## THE PROBLEM
Go through the data line by line. Copy each one holding the string "intros".

(Stored entries)
====

Lemma calculate_next_review_floor (pc : plain_card) (difficulty interval : Z)
    (e : Py.float) :
  calculate_next_review pc difficulty = Ok (interval, e) ->
  SFleb Py.f1_3 e = true /\ (difficulty < 3 -> interval = 1).
Proof.
  unfold calculate_next_review. destruct (difficulty <? 3) eqn:Hd.
  - intros [= <- <-]. split; [apply max_floor|reflexivity].
  - apply Z.ltb_ge in Hd.
    destruct (if pc_repetitions pc =? 0 then Ok 1
              else if pc_repetitions pc =? 1 then Ok 6
              else let* i := Py.to_float (pc_interval pc) in
                   Py.round (Py.fmul i (pc_ease_factor pc))) as [i|x];
      cbn [bind]; [|discriminate].
    destruct (pass_ease (pc_ease_factor pc) difficulty) as [e0|x]; cbn [bind];
      [|discriminate].
    intros [= <- <-]. split; [apply max_floor|lia].
Qed.



(** X19: a review that the server answers with status 200 counts as a
    repetition whatever the difficulty: the row of the card has its
    repetition count raised by one (the reset to 0 that
    [calculate_next_review] computes at a difficulty below 3 is not
    stored), an ease factor of at least 1.3, the time of day of the
    request in its due date, and front and back as before; at a difficulty
    below 3 the interval is 1 and the card is due the next day. The other
    rows, and the order of the rows, stay as they are. *)
Theorem process_review_counts (now : Z * Z) (cards : list server_card)
    (card_id difficulty : Z) :
  fst (process_review now cards card_id difficulty) = Status200 ->
  Forall2
    (fun r r' =>
       if sc_id r =? card_id then
         sc_id r' = sc_id r /\ sc_front r' = sc_front r /\ sc_back r' = sc_back r /\
         sc_repetitions r' = sc_repetitions r + 1 /\
         SFleb Py.f1_3 (sc_ease_factor r') = true /\
         snd (sc_due_date r') = snd now /\
         (difficulty < 3 ->
          sc_interval r' = 1 /\ fst (sc_due_date r') = fst now + 1)
       else r' = r)
    cards (snd (process_review now cards card_id difficulty)) /\
  exists r, In r cards /\ sc_id r = card_id.
Proof.
  unfold process_review.
  destruct (find (fun c => sc_id c =? card_id) cards) as [c|] eqn:Hfind;
    [|discriminate].
  destruct (calculate_next_review _ difficulty) as [[interval e]|x] eqn:Hcalc;
    [|discriminate].
  destruct (plus_days (fst now) interval) as [day|x] eqn:Hday; [|discriminate].
  intros _. cbn [snd].
  destruct (calculate_next_review_floor _ _ _ _ Hcalc) as [He Hi].
  split.
  - assert (Hd : difficulty < 3 -> interval = 1 /\ day = fst now + 1).
    { intros H. specialize (Hi H). subst interval. split; [reflexivity|].
      unfold plus_days in Hday.
      destruct (_ && _) in Hday; [|discriminate]. congruence. }
    clear Hfind Hcalc Hday. induction cards as [|r cards IH]; cbn [map];
      constructor; [|exact IH].
    destruct (sc_id r =? card_id); [|reflexivity].
    cbn. repeat split; try assumption; apply Hd; assumption.
  - apply find_some in Hfind. destruct Hfind as [Hin Hid].
    exists c. split; [exact Hin|apply Z.eqb_eq; exact Hid].
Qed.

====

## EXERCISE SOLUTION
  - intros [= <- <-]. split; [apply max_floor|reflexivity].
    intros [= <- <-]. split; [apply max_floor|lia].
  intros _. cbn [snd].
    { intros H. specialize (Hi H). subst interval. split; [reflexivity|].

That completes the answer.